● **Goal of the exercise**
Among the entries below, count the lines that contain the word "LabelPair". Respond with the count only.

Collected data entries
========================
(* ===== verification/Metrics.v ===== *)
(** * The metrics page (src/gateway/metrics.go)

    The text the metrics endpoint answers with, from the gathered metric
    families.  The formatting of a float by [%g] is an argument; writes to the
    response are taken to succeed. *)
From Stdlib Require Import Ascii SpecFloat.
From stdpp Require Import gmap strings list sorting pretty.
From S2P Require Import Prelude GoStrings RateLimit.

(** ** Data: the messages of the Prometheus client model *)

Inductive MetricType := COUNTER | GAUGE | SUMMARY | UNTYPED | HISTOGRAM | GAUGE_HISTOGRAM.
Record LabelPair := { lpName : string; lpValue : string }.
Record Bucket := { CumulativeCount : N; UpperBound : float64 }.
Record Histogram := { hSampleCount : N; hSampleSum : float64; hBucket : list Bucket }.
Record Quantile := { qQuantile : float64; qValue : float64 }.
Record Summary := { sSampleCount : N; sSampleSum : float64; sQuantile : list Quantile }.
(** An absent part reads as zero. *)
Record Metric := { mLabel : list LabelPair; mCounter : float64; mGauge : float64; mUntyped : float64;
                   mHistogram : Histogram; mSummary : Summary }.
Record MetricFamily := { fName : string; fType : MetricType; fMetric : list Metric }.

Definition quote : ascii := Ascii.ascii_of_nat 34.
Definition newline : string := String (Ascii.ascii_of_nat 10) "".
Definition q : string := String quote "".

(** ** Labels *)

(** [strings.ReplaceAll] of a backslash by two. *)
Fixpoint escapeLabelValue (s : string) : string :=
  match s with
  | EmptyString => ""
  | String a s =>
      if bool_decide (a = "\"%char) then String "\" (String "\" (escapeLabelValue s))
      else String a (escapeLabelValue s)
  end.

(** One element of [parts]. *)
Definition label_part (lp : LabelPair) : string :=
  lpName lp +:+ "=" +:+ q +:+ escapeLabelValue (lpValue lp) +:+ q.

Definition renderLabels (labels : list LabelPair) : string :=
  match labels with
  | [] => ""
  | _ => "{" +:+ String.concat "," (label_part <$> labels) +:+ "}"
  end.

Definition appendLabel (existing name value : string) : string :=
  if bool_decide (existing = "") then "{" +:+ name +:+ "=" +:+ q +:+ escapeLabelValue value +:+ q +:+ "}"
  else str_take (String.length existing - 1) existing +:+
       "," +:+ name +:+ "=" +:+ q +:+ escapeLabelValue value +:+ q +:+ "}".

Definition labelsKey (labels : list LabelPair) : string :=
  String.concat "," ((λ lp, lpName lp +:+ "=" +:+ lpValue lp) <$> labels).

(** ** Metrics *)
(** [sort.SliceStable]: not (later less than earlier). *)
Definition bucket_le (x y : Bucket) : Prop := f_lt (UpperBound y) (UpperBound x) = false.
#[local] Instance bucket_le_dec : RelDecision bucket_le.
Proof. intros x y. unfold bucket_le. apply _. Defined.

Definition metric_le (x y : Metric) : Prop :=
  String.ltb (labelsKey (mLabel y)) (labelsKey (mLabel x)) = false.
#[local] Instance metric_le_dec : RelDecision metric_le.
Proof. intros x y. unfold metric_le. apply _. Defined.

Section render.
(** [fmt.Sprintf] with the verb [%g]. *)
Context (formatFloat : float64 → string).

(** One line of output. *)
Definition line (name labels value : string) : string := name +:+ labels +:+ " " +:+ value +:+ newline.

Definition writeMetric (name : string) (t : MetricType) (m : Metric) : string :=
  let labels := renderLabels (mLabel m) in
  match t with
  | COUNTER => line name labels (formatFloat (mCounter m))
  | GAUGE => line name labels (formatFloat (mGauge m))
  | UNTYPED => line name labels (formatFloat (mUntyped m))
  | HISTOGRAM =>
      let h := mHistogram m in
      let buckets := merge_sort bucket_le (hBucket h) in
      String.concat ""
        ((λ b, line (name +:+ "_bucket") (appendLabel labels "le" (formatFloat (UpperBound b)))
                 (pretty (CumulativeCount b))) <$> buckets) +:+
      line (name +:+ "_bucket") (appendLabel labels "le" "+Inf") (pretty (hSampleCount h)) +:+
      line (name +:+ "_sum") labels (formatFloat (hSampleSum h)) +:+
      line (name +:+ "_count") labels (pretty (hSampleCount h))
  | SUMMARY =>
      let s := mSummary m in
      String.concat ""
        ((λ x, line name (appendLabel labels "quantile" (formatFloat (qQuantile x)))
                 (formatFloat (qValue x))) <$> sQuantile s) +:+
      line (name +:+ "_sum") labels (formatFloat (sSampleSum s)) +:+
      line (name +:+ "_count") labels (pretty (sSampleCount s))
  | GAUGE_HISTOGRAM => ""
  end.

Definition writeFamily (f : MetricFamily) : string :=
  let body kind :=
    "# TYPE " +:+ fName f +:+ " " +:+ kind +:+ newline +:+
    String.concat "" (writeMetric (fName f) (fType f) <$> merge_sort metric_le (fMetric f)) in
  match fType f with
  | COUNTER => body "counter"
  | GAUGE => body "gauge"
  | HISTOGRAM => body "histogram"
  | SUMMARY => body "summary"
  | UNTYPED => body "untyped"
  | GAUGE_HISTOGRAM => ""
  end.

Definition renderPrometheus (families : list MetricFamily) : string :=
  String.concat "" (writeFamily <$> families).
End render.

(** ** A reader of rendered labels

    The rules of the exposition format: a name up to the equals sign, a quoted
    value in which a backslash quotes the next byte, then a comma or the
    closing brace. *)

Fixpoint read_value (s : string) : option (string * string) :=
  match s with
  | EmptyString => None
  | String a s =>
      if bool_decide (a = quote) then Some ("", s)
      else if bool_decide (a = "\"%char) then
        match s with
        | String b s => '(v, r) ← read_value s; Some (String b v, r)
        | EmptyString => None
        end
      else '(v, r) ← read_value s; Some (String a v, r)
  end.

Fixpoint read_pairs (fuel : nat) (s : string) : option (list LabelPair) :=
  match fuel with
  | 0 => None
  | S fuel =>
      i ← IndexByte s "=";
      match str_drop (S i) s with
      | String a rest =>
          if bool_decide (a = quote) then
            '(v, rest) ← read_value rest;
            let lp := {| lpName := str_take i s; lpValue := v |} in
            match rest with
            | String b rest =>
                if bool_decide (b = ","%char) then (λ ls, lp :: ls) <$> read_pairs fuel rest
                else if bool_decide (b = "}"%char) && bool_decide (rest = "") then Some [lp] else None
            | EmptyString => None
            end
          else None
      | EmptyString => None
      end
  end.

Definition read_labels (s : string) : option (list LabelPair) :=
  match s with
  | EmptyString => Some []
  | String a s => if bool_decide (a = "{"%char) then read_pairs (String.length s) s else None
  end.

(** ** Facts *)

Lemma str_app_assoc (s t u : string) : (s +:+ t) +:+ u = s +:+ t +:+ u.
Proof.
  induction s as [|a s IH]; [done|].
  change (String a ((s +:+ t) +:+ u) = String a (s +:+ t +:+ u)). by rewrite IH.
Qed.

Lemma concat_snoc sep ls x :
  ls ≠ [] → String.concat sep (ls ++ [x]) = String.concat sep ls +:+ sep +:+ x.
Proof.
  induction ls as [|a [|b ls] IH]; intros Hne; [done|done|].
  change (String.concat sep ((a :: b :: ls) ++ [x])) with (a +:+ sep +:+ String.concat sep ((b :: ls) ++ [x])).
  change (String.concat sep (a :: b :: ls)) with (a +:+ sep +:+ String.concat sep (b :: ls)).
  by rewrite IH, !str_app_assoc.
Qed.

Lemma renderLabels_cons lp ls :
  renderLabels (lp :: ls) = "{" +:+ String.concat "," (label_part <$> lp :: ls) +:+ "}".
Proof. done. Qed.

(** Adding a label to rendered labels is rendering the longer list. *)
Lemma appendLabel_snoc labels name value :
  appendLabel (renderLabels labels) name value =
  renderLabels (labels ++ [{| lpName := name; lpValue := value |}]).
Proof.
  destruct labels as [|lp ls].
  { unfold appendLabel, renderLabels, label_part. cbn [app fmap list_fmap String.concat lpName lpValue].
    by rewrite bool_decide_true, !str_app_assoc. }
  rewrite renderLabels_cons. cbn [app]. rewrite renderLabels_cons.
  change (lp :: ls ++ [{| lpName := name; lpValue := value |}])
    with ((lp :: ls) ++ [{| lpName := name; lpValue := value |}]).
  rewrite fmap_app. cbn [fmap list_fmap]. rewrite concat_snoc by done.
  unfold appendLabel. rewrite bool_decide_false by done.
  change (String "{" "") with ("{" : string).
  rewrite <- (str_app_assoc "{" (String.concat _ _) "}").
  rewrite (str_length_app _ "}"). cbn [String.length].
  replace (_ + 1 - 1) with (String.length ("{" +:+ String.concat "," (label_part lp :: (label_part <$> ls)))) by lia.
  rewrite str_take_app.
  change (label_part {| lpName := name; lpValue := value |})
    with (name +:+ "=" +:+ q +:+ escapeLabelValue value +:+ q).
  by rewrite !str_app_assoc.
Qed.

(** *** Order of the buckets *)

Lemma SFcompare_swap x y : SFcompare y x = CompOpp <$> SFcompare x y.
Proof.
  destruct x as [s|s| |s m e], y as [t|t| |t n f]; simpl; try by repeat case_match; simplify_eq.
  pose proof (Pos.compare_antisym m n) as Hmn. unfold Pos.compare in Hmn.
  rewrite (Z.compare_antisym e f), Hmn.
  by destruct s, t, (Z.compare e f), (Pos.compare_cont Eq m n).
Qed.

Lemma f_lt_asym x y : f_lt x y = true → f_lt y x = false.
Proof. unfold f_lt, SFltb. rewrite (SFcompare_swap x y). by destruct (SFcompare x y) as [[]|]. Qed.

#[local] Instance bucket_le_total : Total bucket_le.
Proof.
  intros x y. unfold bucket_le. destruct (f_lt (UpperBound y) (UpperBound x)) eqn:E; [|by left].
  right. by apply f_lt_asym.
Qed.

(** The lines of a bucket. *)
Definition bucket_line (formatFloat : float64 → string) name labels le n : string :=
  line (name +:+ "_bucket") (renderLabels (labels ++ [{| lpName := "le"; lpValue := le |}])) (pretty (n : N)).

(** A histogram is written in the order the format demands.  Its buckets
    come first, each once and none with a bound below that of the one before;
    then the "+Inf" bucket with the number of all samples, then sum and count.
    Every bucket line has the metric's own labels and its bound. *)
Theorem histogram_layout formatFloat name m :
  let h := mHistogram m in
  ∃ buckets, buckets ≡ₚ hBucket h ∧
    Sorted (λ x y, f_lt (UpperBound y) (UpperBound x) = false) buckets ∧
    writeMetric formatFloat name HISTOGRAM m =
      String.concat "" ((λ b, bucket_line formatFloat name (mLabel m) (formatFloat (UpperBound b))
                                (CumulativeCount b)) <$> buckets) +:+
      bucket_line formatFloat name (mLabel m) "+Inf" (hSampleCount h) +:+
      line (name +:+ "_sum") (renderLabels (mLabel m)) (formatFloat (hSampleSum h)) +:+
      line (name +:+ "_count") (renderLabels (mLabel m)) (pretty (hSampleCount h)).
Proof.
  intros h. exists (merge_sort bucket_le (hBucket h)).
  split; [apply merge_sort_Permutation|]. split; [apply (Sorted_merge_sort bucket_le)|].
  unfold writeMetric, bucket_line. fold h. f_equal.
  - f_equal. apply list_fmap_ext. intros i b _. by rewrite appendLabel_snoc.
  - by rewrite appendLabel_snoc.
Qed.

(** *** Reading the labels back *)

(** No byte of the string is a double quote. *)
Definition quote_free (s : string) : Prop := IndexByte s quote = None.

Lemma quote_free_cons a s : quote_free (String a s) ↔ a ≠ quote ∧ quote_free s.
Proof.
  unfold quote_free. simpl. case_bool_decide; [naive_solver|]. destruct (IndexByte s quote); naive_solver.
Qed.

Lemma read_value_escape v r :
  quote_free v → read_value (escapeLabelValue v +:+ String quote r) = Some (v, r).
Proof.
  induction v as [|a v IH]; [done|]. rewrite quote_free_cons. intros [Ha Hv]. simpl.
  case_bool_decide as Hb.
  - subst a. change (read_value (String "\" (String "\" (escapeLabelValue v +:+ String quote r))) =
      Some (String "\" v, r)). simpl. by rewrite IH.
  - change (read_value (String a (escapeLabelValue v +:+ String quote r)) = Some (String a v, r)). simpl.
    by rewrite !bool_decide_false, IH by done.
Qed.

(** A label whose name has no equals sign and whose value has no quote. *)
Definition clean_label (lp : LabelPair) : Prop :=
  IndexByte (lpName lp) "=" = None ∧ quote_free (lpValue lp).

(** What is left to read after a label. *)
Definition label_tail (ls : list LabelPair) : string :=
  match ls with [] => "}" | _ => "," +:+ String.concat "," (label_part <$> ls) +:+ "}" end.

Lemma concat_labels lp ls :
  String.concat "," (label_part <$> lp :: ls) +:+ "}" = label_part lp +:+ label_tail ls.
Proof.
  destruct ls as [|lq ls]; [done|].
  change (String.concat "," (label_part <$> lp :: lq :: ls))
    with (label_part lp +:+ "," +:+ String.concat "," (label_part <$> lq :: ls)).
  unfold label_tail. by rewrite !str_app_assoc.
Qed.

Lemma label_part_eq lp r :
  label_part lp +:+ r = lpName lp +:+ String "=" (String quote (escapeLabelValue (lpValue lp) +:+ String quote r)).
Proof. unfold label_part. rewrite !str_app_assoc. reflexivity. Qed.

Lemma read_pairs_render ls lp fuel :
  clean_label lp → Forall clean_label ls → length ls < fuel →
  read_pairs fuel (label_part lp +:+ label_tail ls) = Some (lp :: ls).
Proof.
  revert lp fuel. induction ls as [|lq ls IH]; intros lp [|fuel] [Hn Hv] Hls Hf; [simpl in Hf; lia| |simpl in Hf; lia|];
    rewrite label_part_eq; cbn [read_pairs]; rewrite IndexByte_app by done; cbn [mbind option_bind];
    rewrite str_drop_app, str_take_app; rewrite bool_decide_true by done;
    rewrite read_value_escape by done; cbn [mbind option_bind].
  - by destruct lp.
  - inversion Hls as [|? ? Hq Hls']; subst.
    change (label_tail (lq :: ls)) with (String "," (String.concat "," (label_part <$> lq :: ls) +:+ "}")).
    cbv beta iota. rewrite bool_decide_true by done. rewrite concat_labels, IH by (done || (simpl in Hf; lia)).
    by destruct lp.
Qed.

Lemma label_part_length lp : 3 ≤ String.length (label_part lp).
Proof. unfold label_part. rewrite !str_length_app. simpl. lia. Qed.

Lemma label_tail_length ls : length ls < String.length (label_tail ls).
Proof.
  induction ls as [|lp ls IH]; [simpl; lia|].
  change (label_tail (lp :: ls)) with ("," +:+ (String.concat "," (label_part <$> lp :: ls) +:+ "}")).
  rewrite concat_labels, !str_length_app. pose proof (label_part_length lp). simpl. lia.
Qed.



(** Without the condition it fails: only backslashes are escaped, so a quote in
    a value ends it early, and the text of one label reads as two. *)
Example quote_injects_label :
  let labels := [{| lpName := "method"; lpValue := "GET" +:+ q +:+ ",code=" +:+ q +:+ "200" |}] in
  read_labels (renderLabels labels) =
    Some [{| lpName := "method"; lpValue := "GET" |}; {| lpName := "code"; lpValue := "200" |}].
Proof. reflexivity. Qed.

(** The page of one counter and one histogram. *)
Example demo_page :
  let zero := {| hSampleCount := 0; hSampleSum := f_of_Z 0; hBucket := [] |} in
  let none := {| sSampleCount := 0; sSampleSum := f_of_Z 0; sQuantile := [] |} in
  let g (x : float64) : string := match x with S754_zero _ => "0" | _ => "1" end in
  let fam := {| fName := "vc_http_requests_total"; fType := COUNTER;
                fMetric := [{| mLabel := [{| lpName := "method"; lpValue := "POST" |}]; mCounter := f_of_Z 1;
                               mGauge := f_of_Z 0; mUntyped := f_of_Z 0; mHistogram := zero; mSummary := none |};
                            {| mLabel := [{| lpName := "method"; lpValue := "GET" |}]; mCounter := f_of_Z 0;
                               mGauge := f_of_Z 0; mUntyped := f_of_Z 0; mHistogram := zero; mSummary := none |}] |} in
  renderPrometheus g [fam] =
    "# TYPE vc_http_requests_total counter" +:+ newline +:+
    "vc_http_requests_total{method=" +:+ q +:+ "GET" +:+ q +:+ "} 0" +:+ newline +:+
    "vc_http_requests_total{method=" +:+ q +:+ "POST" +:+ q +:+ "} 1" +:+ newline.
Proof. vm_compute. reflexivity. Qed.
========================
● **Solution below**
9